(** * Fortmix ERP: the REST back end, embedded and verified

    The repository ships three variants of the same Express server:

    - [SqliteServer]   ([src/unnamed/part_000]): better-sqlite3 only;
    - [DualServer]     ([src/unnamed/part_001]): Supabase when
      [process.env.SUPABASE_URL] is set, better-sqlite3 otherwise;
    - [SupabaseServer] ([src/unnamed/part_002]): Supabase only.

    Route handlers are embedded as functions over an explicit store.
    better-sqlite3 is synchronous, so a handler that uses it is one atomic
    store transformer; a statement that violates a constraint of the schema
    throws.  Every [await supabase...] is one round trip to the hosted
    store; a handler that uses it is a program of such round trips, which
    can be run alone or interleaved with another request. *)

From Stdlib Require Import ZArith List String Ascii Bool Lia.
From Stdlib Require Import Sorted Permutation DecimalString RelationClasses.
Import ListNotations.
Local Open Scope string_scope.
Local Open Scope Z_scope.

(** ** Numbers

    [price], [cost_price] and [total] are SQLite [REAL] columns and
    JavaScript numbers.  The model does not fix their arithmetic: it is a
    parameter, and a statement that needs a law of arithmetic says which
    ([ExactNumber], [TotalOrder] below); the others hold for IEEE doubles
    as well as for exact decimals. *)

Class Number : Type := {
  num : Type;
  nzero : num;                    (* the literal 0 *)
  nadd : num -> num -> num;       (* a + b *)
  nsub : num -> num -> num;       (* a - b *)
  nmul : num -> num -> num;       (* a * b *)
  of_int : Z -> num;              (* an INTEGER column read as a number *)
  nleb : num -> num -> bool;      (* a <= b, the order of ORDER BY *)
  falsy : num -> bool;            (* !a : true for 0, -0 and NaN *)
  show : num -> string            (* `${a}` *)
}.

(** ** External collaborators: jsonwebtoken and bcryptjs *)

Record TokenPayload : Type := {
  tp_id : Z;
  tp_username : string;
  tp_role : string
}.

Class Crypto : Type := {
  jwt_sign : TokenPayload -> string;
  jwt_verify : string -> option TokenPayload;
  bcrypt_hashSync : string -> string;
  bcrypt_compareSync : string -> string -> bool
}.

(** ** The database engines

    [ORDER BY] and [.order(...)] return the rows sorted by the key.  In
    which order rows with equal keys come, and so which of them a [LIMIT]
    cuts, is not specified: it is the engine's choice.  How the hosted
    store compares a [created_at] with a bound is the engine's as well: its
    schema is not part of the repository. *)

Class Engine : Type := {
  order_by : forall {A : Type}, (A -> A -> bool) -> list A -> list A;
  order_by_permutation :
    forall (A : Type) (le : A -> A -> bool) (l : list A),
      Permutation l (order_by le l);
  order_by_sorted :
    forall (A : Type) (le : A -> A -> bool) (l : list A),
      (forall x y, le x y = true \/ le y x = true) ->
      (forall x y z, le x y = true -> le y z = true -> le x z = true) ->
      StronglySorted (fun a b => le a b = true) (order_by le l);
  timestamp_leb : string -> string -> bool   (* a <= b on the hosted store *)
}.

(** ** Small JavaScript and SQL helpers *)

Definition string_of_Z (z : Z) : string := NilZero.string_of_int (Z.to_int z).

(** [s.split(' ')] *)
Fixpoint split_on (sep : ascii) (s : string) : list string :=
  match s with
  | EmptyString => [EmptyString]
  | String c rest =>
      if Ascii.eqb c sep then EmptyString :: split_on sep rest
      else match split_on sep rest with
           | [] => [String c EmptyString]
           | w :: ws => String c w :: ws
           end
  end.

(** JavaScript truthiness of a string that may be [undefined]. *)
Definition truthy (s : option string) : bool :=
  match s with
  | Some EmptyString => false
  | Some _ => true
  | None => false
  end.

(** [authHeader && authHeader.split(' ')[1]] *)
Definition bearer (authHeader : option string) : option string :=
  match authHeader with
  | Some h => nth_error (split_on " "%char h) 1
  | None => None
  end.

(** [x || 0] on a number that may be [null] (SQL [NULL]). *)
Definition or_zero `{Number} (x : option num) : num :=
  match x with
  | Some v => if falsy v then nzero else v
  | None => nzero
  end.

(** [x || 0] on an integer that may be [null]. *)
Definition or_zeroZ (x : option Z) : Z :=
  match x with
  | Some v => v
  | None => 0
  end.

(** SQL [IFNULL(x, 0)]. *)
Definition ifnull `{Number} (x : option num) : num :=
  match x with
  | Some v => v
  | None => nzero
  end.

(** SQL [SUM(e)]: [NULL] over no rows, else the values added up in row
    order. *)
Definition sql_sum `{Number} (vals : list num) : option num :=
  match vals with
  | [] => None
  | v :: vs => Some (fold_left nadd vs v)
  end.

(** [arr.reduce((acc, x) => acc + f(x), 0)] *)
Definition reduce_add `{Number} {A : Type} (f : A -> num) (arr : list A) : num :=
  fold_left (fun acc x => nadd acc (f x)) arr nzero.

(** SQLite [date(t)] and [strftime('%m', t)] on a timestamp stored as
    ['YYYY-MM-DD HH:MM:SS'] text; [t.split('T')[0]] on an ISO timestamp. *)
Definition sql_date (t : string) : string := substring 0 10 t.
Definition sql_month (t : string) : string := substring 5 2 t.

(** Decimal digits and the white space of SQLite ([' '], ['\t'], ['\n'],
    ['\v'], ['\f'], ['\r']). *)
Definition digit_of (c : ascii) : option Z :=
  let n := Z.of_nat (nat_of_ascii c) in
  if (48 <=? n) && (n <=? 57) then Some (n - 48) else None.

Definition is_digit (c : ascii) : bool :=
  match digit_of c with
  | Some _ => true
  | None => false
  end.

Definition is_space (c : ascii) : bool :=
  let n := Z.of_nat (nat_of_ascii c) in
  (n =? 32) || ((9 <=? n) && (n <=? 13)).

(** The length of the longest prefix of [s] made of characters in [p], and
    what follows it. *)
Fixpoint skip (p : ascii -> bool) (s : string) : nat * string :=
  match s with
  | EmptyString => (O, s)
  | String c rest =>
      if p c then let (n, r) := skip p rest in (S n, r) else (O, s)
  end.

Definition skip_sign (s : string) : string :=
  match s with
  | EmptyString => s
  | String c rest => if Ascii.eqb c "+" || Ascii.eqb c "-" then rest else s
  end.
===
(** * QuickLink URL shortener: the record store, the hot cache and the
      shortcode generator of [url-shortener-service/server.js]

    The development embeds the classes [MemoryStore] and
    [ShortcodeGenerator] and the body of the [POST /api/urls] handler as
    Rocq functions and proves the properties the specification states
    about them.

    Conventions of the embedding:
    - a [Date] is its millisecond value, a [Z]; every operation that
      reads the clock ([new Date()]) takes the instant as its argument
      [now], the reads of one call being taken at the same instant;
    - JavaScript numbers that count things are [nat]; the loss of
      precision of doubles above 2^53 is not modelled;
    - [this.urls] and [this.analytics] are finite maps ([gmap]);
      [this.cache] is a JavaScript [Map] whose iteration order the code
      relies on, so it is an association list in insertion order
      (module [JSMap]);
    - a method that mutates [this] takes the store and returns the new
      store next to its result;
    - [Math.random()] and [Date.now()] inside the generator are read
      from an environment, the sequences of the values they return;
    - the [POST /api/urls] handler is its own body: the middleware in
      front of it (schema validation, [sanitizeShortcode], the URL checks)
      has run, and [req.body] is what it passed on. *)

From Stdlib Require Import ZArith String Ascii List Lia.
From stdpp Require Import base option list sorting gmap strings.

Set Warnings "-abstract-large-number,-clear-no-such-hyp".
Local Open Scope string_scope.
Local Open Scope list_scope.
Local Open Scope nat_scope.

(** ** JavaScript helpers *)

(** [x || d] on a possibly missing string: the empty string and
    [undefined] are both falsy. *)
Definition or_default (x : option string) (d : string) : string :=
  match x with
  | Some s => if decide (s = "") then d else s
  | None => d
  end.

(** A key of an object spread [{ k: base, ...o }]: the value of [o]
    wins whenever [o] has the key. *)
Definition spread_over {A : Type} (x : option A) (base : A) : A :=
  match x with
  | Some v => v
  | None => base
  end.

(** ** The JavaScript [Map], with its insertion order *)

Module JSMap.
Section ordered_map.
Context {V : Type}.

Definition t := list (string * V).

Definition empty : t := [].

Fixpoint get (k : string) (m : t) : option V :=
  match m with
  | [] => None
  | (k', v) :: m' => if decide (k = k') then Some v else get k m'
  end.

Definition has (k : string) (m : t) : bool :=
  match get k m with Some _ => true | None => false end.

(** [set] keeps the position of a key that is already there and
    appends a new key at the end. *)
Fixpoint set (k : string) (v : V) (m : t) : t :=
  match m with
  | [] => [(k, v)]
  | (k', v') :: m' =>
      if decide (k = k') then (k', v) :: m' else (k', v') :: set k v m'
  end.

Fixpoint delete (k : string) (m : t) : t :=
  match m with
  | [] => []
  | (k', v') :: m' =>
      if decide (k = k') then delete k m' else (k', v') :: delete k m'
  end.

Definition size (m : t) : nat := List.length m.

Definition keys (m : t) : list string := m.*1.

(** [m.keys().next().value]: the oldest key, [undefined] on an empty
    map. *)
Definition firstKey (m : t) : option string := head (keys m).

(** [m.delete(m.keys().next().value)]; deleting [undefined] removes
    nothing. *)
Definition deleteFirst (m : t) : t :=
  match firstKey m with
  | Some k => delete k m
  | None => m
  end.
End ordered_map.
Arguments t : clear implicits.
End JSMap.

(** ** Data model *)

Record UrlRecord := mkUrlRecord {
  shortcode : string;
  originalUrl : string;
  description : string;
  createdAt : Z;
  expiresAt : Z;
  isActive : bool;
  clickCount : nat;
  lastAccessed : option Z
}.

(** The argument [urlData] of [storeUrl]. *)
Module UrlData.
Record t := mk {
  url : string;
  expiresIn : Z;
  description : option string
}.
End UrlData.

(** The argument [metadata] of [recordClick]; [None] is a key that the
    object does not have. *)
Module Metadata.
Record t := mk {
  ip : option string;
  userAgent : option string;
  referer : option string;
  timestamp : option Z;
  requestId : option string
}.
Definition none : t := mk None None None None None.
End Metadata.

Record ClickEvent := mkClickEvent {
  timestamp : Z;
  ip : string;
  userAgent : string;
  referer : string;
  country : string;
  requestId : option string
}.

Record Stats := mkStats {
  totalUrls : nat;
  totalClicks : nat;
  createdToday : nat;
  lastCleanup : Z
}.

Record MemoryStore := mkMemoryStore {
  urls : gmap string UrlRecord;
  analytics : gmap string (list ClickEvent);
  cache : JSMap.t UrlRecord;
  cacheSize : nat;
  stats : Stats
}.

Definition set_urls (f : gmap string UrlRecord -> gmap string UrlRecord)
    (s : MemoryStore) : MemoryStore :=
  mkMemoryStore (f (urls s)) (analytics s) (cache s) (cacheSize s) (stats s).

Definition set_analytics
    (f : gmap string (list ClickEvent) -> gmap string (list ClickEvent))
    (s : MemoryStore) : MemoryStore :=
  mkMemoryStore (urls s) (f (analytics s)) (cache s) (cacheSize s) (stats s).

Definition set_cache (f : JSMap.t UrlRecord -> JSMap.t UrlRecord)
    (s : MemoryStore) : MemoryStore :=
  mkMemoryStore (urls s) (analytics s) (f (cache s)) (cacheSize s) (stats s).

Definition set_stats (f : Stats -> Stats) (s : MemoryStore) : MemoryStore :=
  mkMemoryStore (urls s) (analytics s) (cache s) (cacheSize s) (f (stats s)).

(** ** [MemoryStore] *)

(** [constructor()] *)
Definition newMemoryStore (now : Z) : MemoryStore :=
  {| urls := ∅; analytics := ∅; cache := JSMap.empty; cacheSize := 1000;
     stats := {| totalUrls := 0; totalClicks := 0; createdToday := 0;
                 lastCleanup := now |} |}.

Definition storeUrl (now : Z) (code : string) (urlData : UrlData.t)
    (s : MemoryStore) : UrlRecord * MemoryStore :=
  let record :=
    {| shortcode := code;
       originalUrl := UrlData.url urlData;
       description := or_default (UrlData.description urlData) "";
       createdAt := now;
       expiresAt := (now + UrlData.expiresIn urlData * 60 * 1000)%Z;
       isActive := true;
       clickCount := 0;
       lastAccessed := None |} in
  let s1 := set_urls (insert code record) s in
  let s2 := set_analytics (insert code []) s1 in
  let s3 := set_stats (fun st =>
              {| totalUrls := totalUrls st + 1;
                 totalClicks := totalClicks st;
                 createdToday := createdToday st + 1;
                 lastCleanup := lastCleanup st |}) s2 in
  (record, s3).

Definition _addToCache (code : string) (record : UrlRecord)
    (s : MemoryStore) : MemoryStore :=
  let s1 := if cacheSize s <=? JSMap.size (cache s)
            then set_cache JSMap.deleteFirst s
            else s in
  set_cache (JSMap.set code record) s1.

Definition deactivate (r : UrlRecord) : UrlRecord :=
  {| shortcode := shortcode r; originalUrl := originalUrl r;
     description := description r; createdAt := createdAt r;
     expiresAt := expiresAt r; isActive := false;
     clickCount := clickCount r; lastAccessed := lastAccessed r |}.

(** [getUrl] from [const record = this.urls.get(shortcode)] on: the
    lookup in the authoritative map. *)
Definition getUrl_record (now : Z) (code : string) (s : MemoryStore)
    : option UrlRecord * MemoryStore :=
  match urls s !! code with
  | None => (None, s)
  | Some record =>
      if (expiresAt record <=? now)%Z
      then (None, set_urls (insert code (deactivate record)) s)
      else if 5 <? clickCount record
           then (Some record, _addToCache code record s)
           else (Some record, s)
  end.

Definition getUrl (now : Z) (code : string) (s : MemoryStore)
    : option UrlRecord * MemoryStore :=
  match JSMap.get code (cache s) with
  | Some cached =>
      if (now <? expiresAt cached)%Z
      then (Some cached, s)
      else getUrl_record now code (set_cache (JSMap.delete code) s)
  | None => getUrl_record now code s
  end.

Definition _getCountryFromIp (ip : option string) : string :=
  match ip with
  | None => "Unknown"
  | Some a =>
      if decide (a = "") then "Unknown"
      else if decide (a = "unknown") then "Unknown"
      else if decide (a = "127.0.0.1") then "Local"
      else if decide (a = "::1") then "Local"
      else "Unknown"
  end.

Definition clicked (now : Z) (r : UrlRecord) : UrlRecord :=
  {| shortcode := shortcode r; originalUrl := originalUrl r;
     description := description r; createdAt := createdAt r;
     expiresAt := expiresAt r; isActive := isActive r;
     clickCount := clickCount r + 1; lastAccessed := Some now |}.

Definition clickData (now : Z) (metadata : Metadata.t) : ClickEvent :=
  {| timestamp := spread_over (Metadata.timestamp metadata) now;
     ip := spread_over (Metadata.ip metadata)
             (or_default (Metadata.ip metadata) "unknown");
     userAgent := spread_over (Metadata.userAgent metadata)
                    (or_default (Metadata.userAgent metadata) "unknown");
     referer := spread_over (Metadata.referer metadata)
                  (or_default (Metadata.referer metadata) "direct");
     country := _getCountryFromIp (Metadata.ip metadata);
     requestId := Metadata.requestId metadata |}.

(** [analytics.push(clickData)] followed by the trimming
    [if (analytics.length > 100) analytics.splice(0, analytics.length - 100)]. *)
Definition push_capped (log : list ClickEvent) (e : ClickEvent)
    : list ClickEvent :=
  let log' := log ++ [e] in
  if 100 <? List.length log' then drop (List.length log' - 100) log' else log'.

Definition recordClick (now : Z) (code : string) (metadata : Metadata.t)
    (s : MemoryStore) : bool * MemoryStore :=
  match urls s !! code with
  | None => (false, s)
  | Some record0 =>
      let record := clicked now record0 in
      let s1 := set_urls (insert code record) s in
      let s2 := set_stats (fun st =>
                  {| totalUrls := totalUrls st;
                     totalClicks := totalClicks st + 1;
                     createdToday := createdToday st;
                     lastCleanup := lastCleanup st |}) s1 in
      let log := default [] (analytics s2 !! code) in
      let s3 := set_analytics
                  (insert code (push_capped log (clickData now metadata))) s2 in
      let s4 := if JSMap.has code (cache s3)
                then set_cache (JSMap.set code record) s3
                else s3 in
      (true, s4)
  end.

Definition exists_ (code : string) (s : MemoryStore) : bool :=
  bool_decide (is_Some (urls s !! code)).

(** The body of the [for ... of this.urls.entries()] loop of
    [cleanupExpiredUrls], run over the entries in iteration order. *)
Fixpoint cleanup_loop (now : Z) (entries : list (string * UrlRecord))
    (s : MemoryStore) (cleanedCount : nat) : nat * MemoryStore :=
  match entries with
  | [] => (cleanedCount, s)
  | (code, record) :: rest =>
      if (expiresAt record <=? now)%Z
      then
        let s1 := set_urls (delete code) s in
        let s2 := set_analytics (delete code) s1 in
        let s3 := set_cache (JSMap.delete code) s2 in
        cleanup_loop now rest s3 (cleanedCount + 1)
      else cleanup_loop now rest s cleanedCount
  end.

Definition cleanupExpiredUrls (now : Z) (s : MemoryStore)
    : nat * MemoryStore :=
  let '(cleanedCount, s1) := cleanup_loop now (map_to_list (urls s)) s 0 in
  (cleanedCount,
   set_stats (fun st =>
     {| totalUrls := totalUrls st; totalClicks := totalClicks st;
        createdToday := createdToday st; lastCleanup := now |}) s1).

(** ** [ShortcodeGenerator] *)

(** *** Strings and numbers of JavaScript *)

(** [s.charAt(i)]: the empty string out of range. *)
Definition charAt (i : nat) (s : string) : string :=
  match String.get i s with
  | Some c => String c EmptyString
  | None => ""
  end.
===
Task statement: Only the lines above from the line containing "cache : JSMap.t UrlRecord;" through the line containing "let s1 := if" should be retyped, exactly and with both ends included.

Completed task:
  cache : JSMap.t UrlRecord;
  cacheSize : nat;
  stats : Stats
}.

Definition set_urls (f : gmap string UrlRecord -> gmap string UrlRecord)
    (s : MemoryStore) : MemoryStore :=
  mkMemoryStore (f (urls s)) (analytics s) (cache s) (cacheSize s) (stats s).

Definition set_analytics
    (f : gmap string (list ClickEvent) -> gmap string (list ClickEvent))
    (s : MemoryStore) : MemoryStore :=
  mkMemoryStore (urls s) (f (analytics s)) (cache s) (cacheSize s) (stats s).

Definition set_cache (f : JSMap.t UrlRecord -> JSMap.t UrlRecord)
    (s : MemoryStore) : MemoryStore :=
  mkMemoryStore (urls s) (analytics s) (f (cache s)) (cacheSize s) (stats s).

Definition set_stats (f : Stats -> Stats) (s : MemoryStore) : MemoryStore :=
  mkMemoryStore (urls s) (analytics s) (cache s) (cacheSize s) (f (stats s)).

(** ** [MemoryStore] *)

(** [constructor()] *)
Definition newMemoryStore (now : Z) : MemoryStore :=
  {| urls := ∅; analytics := ∅; cache := JSMap.empty; cacheSize := 1000;
     stats := {| totalUrls := 0; totalClicks := 0; createdToday := 0;
                 lastCleanup := now |} |}.

Definition storeUrl (now : Z) (code : string) (urlData : UrlData.t)
    (s : MemoryStore) : UrlRecord * MemoryStore :=
  let record :=
    {| shortcode := code;
       originalUrl := UrlData.url urlData;
       description := or_default (UrlData.description urlData) "";
       createdAt := now;
       expiresAt := (now + UrlData.expiresIn urlData * 60 * 1000)%Z;
       isActive := true;
       clickCount := 0;
       lastAccessed := None |} in
  let s1 := set_urls (insert code record) s in
  let s2 := set_analytics (insert code []) s1 in
  let s3 := set_stats (fun st =>
              {| totalUrls := totalUrls st + 1;
                 totalClicks := totalClicks st;
                 createdToday := createdToday st + 1;
                 lastCleanup := lastCleanup st |}) s2 in
  (record, s3).

Definition _addToCache (code : string) (record : UrlRecord)
    (s : MemoryStore) : MemoryStore :=
  let s1 := if cacheSize s <=? JSMap.size (cache s)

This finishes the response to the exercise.